India men and women had originally been included as participatory Pro League teams before Hockey India pulled out of the global event last summer, with officials citing concerns over automatic qualification for the women’s team at Tokyo 2020, given the team’s lower ranking and only the top four teams earning an Olympic berth.

Pakistan men will play their home matches in Glasgow. Meanwhile, Spain and Belgium took India’s place in the men’s and women’s tournaments respectively.

Ireland men and women weren’t successful in their bid to join both leagues, while Malaysia men missed out. In the women’s event Belgium, Italy and Japan were unsuccessful.

The Hockey Paper contacted all the above nations for comment while Japan officials, who had not seen the full claims, had no “specific objection” to the FIH bidding process.

Following India’s withdrawal, the FIH subsequently hinted in December that “the door is open” for an India return to the Pro League in the future.

“There is a process by which countries can join the Pro League.
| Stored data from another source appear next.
(** The ["stats"] of a history entry, lines 559-563; [total] is
    [self.stats['totalSizeMB']], set in line 596. *)
Definition stats_value (st : stats) (total : F) : pyval :=
  PDict [ ("totalFiles", PInt (totalFiles st));
          ("totalFolders", PInt (totalFolders st));
          ("totalSizeMB", PFloat (fval (fround total 2))) ].

(** [history_entry] of lines 554-564; [ph_time] is the time of the
    clock in line 520. *)
Definition history_entry (version ph_time : string) (changes : change_set)
  (st : stats) (total : F) : entry :=
  [ ("version", PStr version);
    ("scan_date", PStr ph_time);
    ("scanner_version", PStr scanner_version);
    ("changes", changes_value changes);
    ("stats", stats_value st total) ].

(** The part of [run] that decides the version and the history: lines
    599-609 with lines 554-567 of [save_scan_with_version]. [loaded] is
    what [load_version_history] returns, [st] the statistics after the
    scan, [current_version] is [self.current_version]. The result is the
    new version, the change set and the history that is written. *)
Definition run_version_history (current_version : string)
  (previous_data : previous_scan) (loaded : list entry) (ph_time : string)
  (scan_data : folder_data F) (st : stats)
  : pyresult (string * change_set * list entry) :=
  (let changes := detect_changes md5_hexdigest frepr scan_data previous_data in
   let has_changes := 0 <? total_changes changes in
   new_version <- increment_version current_version has_changes ;;
   updated_history <-
     save_version_history loaded
       (history_entry new_version ph_time changes st (totalSizeMB scan_data)) ;;
   Ok (new_version, changes, updated_history))%pyres.

End Run.

Section StampInvariants.
Context {F : Type} {PF : PyFloat F}.

(** The modification times shown by the files of a list of children, at
    any depth. *)
Definition file_times (nodes : list (node F)) : list string :=
  map f_modifiedTime (flat_map node_files nodes).

(** ["lastUpdated"] of one folder against the files below it. *)
Definition folder_stamp (d : folder_data F) : Prop :=
  lastUpdated d <> ""
  /\ (lastUpdated d = "N/A" \/ In (lastUpdated d) (file_times (children d))).

Definition rec_stamps (rec : string -> string -> scan (folder_data F)) : Prop :=
  forall id name st tree st',
    rec id name st = Some (Ok tree, st') ->
    forall d, folder_of_tree d tree -> folder_stamp d.

(** The same for the running ['lastModified'] of a folder. *)
Definition acc_stamps (acc : folder_stats F * list (node F)) : Prop :=
  (forall s, fs_lastModified (fst acc) = Some s -> In s (file_times (snd acc)))
  /\ forall d, folder_in d (snd acc) -> folder_stamp d.

End StampInvariants.

(** [response.get('files', [])] *)
Definition response_files (response : list_response) : list remote_item :=
  match files response with
  | Some l => l
  | None => []
  end.

(** The pages with which a service answers the listing [query] from
    [page_token] on, whatever the number of the call: every page but the
    last names the next one. *)
Inductive page_chain
  (remote_list : Z -> string -> option string -> api_outcome list_response)
  (query : string) : option string -> list list_response -> Prop :=
| chain_last (page_token : option string) (response : list_response) :
    (forall n, remote_list n query page_token = ApiReturn (Some response)) ->
    str_truthy (nextPageToken response) = false ->
    page_chain remote_list query page_token [response]
| chain_more (page_token : option string) (response : list_response)
    (rest : list list_response) :
    (forall n, remote_list n query page_token = ApiReturn (Some response)) ->
    str_truthy (nextPageToken response) = true ->
    page_chain remote_list query (nextPageToken response) rest ->
    page_chain remote_list query page_token (response :: rest).

(** The entries of a listing as the children show them. *)
Definition same_entries {F} (nodes : list (node F)) (items : list remote_item)
  : Prop :=
  map node_id nodes = map r_id items
  /\ map node_name nodes = map r_name items
  /\ map node_is_folder nodes = map item_is_folder items.




(* ================================================================== *)
(** ** Exact arithmetic as an instance of the float interface *)

(** Rationals with round-half-even; quotients and rounded values are kept
    in lowest terms. On the sizes used in the examples below every
    quotient and sum is a multiple of [2^-30] far below [2^53], hence
    exact in binary floating point as well, and no rounding hits a
    tie. This is not a model of binary doubles: on other sizes a double
    can round the other way, and a quotient too large for a double
    raises [OverflowError] where this division does not. The instance
    serves the examples only; every other statement is proved for all
    instances of [PyFloat]. *)
Module ExactFloat.

Definition round_half_even (q : Q) : Z :=
  let f := Qfloor q in
  let r := (q - inject_Z f)%Q in
  match (r ?= 1 # 2)%Q with
  | Lt => f
  | Gt => f + 1
  | Eq => if Z.even f then f else f + 1
  end.

Definition pow10 (n : Z) : Q := Qpower (inject_Z 10) n.

Definition round (x : Q) (ndigits : Z) : Q :=
  Qred (inject_Z (round_half_even (x * pow10 ndigits)) / pow10 ndigits).

Definition div (a b : Z) : pyresult Q :=
  if b =? 0 then Raise (OtherError "division by zero")
  else Ok (Qred (inject_Z a / inject_Z b)).

Definition lt_int (x : Q) (n : Z) : bool :=
  negb (Qle_bool (inject_Z n) x).

Lemma add_zero_r (x : Q) : (x + 0)%Q = x.
Proof.
  destruct x as [n d]. unfold Qplus. cbn [Qnum Qden].
  rewrite Z.mul_1_r, Z.mul_0_l, Z.add_0_r, Pos.mul_1_r. reflexivity.
Qed.

Lemma add_zero_l (x : Q) : (0 + x)%Q = x.
Proof.
  destruct x as [n d]. unfold Qplus. cbn [Qnum Qden].
  rewrite Z.mul_1_r, Z.mul_0_l, Z.add_0_l, Pos.mul_1_l. reflexivity.
Qed.
Definition get_authorization_code (code : string) (w : World)
    : option AuthorizationCode * World :=
  match authorization_codes (storage w) !! code with
  | None => (None, w)
  | Some auth_code =>
      let (now, w) := utcnow w in
      if (now >? ac_expires_at auth_code)%Z then (None, w)
      else if ac_used auth_code then (None, w)
      else (Some auth_code, w)
  end.

Definition mark_code_as_used (code : string) (w : World) : bool * World :=
  match authorization_codes (storage w) !! code with
  | None => (false, w)
  | Some auth_code =>
      if ac_used auth_code then (false, w)
      else
        let (now, w) := utcnow w in
        if (now >? ac_expires_at auth_code)%Z then (false, w)
        else (true, with_storage (with_authorization_codes <[code := set_used auth_code]>) w)
  end.

Definition cleanup_expired_codes (w : World) : World :=
  let (now, w) := utcnow w in
  with_storage
    (with_authorization_codes (filter (λ kv, (ac_expires_at kv.2 > now)%Z))) w.

Definition store_refresh_token (refresh_token : RefreshToken)
    (st : InMemoryStorage) : InMemoryStorage :=
  with_refresh_tokens <[rt_token refresh_token := refresh_token]> st.

Definition get_refresh_token (token : string) (w : World) : option RefreshToken * World :=
  match refresh_tokens (storage w) !! token with
  | None => (None, w)
  | Some refresh_token =>
      let (now, w) := utcnow w in
      if (now >? rt_expires_at refresh_token)%Z then (None, w)
      else if rt_revoked refresh_token then (None, w)
      else (Some refresh_token, w)
  end.

Definition revoke_refresh_token (token : string) (st : InMemoryStorage) : InMemoryStorage :=
  with_refresh_tokens (alter set_revoked token) st.

Definition cleanup_expired_tokens (w : World) : World :=
  let (now, w) := utcnow w in
  with_storage (with_refresh_tokens (filter (λ kv, (rt_expires_at kv.2 > now)%Z))) w.

Definition cleanup_all (w : World) : World :=
  cleanup_expired_tokens (cleanup_expired_codes w).

Definition reset (st : InMemoryStorage) : InMemoryStorage := empty_storage.

(** ** Responses, errors and access tokens *)

(** [fastapi.HTTPException]. *)
Record HTTPException := {
  status_code : Z;
  detail : string;
  headers : list (string * string)
}.

Definition http_error (code : Z) (msg : string) : HTTPException :=
  {| status_code := code; detail := msg; headers := [] |}.

(** The claim set of an access token, as [jwt.encode] serialises it: the two
    instants are whole seconds. *)
Record Claims := {
  sub : string;
  claim_client_id : string;
  claim_scope : string;
  exp : Z;
  iat : Z;
  iss : string;
  aud : string
}.

(** A signed token, symbolically: the claim set, the algorithm named in its
    header and the key its signature was computed with. A token whose
    signature was altered is one signed with some other key. *)
Record JWT := {
  jwt_alg : string;
  jwt_signed_with : string;
  jwt_claims : Claims
}.

(** [timegm(d.utctimetuple())]: whole seconds. *)
Definition timegm (d : datetime) : Z := (d / 1000000)%Z.

(** [jose.jwt.encode(claims, key, algorithm)]. *)
Definition jwt_encode (claims : Claims) (key algorithm : string) : JWT :=
  {| jwt_alg := algorithm; jwt_signed_with := key; jwt_claims := claims |}.

(** [jose.jwt.decode(token, key, algorithms, audience)] at clock reading
    [now]: the signature, then the expiry, then the audience. The result on
    the left is the message of the [JWTError] raised. *)
Definition jwt_decode (now : datetime) (token : JWT) (key : string)
    (algorithms : list string) (audience : string) : Exception + Claims :=
  if negb (bool_decide (jwt_alg token ∈ algorithms)) then
    inl "The specified alg value is not allowed"%string
  else if negb (String.eqb (jwt_signed_with token) key) then
    inl "Signature verification failed."%string
  else if (exp (jwt_claims token) <? timegm now)%Z then
    inl "Signature has expired."%string
  else if negb (String.eqb (aud (jwt_claims token)) audience) then
    inl "Invalid audience"%string
  else inr (jwt_claims token).

(** [models.TokenResponse]. *)
Record TokenResponse := {
  access_token : JWT;
  token_type : string;
  expires_in : Z;
  tr_refresh_token : option string;
  tr_scope : option string
}.

(** ** Handlers as programs over atomic operations *)

Inductive Op : Type → Type :=
| Utcnow : Op datetime
| TokenUrlsafe (nbytes : Z) : Op string
| Uuid4Hex : Op string
| StoreClient (client : RegisteredClient) : Op unit
| GetClient (client_id : string) : Op (option RegisteredClient)
| StoreAuthorizationCode (auth_code : AuthorizationCode) : Op unit
| GetAuthorizationCode (code : string) : Op (option AuthorizationCode)
| MarkCodeAsUsed (code : string) : Op bool
| StoreRefreshToken (refresh_token : RefreshToken) : Op unit
| GetRefreshToken (token : string) : Op (option RefreshToken).

(** One operation, run without interruption. *)
Definition exec {X} (op : Op X) (w : World) : X * World :=
  match op in Op X return X * World with
  | Utcnow => utcnow w
  | TokenUrlsafe _ => draw w
  | Uuid4Hex => draw w
  | StoreClient client => (tt, with_storage (store_client client) w)
  | GetClient client_id => (get_client client_id (storage w), w)
  | StoreAuthorizationCode auth_code =>
      (tt, with_storage (store_authorization_code auth_code) w)
  | GetAuthorizationCode code => get_authorization_code code w
  | MarkCodeAsUsed code => mark_code_as_used code w
  | StoreRefreshToken refresh_token =>
      (tt, with_storage (store_refresh_token refresh_token) w)
  | GetRefreshToken token => get_refresh_token token w
  end.

(** A handler: it returns, raises an [HTTPException], or performs an
    operation and goes on with its result. *)
Inductive Prog (A : Type) : Type :=
| Ret (a : A)
| Raise (e : HTTPException)
| Vis {X : Type} (op : Op X) (k : X → Prog A).
Arguments Ret {A} a.
Arguments Raise {A} e.
Arguments Vis {A X} op k.

Fixpoint bind {A B} (p : Prog A) (f : A → Prog B) : Prog B :=
  match p with
  | Ret a => f a
  | Raise e => Raise e
  | Vis op k => Vis op (λ x, bind (k x) f)
  end.

#[global] Instance Prog_ret : MRet Prog := @Ret.
#[global] Instance Prog_bind : MBind Prog := λ A B f p, bind p f.

Definition call {X} (op : Op X) : Prog X := Vis op Ret.

(** How a handler ended. *)
Inductive Outcome (A : Type) : Type :=
| Returned (a : A)
| Raised (e : HTTPException).
Arguments Returned {A} a.
Arguments Raised {A} e.

(** A handler run from start to end with nothing in between. *)
Fixpoint run {A} (p : Prog A) (w : World) : Outcome A * World :=
  match p with
  | Ret a => (Returned a, w)
  | Raise e => (Raised e, w)
  | Vis op k => let (x, w') := exec op w in run (k x) w'
  end.

(** ** [oauth/dcr.py] *)

Definition generate_client_id : Prog string :=
  hex ← call Uuid4Hex; mret ("client_" +:+ hex).

Definition generate_client_secret : Prog string := call (TokenUrlsafe 32).

(** [value or fallback] on an optional list. *)
Definition list_or (value : option (list string)) (fallback : list string) : list string :=
  match value with
  | Some (x :: l) => x :: l
  | _ => fallback
  end.

Definition register_client (request : ClientRegistrationRequest)
    : Prog ClientRegistrationResponse :=
  if bool_decide (req_redirect_uris request = []) then
    Raise (http_error 400 "redirect_uris is required and must not be empty")
  else
    client_id ← generate_client_id;
    client_secret ← generate_client_secret;
    created_at ← call Utcnow;
    let client := {|
      rc_client_id := client_id;
      rc_client_secret := Some client_secret;
      rc_redirect_uris := req_redirect_uris request;
      rc_client_name := req_client_name request;
      rc_client_uri := Py.nonempty (req_client_uri request);
      rc_scope := Py.or_else (req_scope request) (Some "mcp:tools:read mcp:tools:execute"%string);
      rc_grant_types := list_or (req_grant_types request) ["authorization_code"; "refresh_token"]%string;
      rc_response_types := list_or (req_response_types request) ["code"%string];
      rc_created_at := created_at |} in
    _ ← call (StoreClient client);
    mret {|
      resp_client_id := client_id;
      resp_client_secret := Some client_secret;
      resp_client_secret_expires_at := 0;
      resp_redirect_uris := rc_redirect_uris client;
      resp_client_name := rc_client_name client;
      resp_client_uri := rc_client_uri client;
      resp_scope := rc_scope client;
      resp_grant_types := rc_grant_types client;
      resp_response_types := rc_response_types client;
      resp_registration_client_uri := None;
      resp_registration_access_token := None |}.

(** ** [oauth/authorize.py] *)

Definition generate_authorization_code : Prog string := call (TokenUrlsafe 32).

(** The handler returns a redirect; the model returns its URL. *)
Definition authorize (settings : Settings)
    (response_type client_id redirect_uri code_challenge code_challenge_method : string)
    (scope state : option string) : Prog string :=
  if negb (String.eqb response_type "code") then
    Raise (http_error 400 "Unsupported response_type. Only 'code' is supported.")
  else
    client ← call (GetClient client_id);
    match client with
    | None => Raise (http_error 400 "Invalid client_id")
    | Some client =>
        if negb (bool_decide (redirect_uri ∈ rc_redirect_uris client)) then
          Raise (http_error 400 "Invalid redirect_uri")
        else if String.eqb code_challenge "" then
          Raise (http_error 400 "code_challenge is required")
        else
          match CodeChallengeMethod_of_value code_challenge_method with
          | None =>
              Raise (http_error 400
                ("Unsupported code_challenge_method: " +:+ code_challenge_method))
          | Some challenge_method =>
              code ← generate_authorization_code;
              now ← call Utcnow;
              let auth_code := {|
                ac_code := code;
                ac_client_id := client_id;
                ac_redirect_uri := redirect_uri;
                ac_scope := Py.or_else scope (rc_scope client);
                ac_code_challenge := code_challenge;
                ac_code_challenge_method := challenge_method;
                ac_user_id := "mock_user_123";
                ac_expires_at :=
                  (now + timedelta_minutes (OAUTH_AUTHORIZATION_CODE_EXPIRE_MINUTES settings))%Z;
                ac_used := false |} in
              _ ← call (StoreAuthorizationCode auth_code);
              mret (redirect_uri +:+ "?code=" +:+ code +:+
                    match Py.nonempty state with
                    | Some st => "&state=" +:+ st
                    | None => ""
                    end)
          end
    end.

(** ** [oauth/token.py] *)

Definition generate_refresh_token : Prog string := call (TokenUrlsafe 32).

Definition create_access_token (settings : Settings) (client_id user_id : string)
    (scope : option string) : Prog (JWT * Z) :=
  let expires_in := (JWT_ACCESS_TOKEN_EXPIRE_MINUTES settings * 60)%Z in
  now ← call Utcnow;
  let expires_at := (now + timedelta_minutes (JWT_ACCESS_TOKEN_EXPIRE_MINUTES settings))%Z in
  issued_at ← call Utcnow;
  let claims := {|
    sub := user_id;
    claim_client_id := client_id;
    claim_scope := default ""%string (Py.nonempty scope);
    exp := timegm expires_at;
    iat := timegm issued_at;
    iss := SERVER_URL settings;
    aud := SERVER_URL settings |} in
  let token := jwt_encode claims (JWT_SECRET_KEY settings) (JWT_ALGORITHM settings) in
  mret (token, expires_in).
When the time is right, we will welcome Hockey India in the Pro League. There are some challenges of course,” Jason McCraken, the then FIH CEO, told reporters.

McCraken, who took up his role in February 2017, unexpectedly stepped down later in December and will officially leave his position in June.

The FIH interviewed replacement candidates at its Lausanne headquarters last week, with an announcement due shortly.